-- What you need to do --
Below are some records; copy each line in them that contains "UnitTests".

Saved entries
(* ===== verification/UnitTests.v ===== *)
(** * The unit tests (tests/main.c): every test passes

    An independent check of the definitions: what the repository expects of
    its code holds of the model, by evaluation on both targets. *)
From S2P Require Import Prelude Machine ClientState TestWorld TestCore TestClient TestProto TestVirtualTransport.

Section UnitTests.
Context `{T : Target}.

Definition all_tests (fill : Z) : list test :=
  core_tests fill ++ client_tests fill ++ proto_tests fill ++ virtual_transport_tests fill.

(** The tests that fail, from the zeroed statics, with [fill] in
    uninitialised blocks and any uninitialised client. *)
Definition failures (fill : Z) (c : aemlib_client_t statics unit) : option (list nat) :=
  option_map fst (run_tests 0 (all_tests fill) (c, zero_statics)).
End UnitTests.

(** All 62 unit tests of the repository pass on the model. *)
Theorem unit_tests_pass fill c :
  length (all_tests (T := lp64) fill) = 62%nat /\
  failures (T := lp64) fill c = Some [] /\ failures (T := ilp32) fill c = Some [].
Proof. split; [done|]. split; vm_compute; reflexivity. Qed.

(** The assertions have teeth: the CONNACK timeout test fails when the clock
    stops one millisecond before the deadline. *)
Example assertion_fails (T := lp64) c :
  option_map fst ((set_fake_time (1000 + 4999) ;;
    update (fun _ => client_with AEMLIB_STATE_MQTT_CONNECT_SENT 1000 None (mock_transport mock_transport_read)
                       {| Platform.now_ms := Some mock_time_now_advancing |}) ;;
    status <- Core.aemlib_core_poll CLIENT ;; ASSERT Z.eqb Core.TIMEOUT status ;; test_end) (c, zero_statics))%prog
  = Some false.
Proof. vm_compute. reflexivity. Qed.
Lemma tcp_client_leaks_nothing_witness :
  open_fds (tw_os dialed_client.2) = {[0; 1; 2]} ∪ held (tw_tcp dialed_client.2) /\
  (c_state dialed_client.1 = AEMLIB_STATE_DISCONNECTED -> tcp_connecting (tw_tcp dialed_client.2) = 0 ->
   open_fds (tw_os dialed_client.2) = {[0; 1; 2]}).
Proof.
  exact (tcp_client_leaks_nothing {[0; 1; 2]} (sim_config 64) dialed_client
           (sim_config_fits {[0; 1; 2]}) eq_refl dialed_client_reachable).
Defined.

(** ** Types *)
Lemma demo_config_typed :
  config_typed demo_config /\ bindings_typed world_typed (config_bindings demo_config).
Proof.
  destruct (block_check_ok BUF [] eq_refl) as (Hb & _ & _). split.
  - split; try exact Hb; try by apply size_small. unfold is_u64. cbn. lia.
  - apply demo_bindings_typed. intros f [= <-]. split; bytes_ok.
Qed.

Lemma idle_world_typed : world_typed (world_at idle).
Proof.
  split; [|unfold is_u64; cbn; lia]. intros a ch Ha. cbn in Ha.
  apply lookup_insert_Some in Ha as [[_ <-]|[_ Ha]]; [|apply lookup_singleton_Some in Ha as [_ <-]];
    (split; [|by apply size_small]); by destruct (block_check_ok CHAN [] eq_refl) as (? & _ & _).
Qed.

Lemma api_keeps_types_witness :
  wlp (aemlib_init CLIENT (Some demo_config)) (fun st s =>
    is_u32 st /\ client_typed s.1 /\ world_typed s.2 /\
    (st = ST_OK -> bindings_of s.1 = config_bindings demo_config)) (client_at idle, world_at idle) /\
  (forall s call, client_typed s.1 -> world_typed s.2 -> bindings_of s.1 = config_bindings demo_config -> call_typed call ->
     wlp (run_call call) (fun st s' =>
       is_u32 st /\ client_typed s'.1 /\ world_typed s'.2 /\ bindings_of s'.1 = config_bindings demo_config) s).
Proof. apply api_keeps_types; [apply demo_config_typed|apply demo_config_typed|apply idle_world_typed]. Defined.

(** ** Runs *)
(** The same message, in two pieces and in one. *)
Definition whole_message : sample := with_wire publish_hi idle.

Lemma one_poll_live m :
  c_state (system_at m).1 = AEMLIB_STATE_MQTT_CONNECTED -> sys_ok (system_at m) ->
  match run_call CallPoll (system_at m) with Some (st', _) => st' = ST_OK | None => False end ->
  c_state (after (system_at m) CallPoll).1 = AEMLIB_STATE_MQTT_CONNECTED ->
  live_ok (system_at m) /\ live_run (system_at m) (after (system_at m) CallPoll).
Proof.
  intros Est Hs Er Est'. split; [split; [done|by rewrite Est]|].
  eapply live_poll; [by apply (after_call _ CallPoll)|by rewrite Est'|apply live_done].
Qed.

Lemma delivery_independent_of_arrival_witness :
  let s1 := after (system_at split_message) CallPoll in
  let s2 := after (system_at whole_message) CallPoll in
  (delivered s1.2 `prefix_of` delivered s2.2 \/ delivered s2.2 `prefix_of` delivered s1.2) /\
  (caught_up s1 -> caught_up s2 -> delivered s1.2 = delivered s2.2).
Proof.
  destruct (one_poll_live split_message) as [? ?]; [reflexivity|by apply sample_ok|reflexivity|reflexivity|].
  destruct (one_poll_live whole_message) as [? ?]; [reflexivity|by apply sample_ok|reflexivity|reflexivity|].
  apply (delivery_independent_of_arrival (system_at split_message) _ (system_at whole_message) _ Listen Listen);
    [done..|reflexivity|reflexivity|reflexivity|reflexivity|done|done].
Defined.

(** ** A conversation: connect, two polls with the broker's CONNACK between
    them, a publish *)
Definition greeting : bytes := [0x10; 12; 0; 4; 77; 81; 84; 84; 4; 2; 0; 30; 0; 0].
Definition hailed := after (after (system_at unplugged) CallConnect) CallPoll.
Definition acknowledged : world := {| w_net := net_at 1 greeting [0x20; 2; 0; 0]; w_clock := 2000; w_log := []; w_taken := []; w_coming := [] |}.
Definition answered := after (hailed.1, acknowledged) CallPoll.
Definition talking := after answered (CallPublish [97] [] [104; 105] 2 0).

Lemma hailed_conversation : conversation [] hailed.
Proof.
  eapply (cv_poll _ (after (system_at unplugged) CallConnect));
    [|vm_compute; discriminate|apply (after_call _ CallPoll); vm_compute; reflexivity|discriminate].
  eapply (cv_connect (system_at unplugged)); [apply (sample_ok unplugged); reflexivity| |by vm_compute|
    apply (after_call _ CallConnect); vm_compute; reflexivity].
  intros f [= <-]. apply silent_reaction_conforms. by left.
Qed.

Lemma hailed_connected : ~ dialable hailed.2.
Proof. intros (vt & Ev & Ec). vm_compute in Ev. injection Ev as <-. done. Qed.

-- Reply to the task --
(* ===== verification/UnitTests.v ===== *)
Section UnitTests.
End UnitTests.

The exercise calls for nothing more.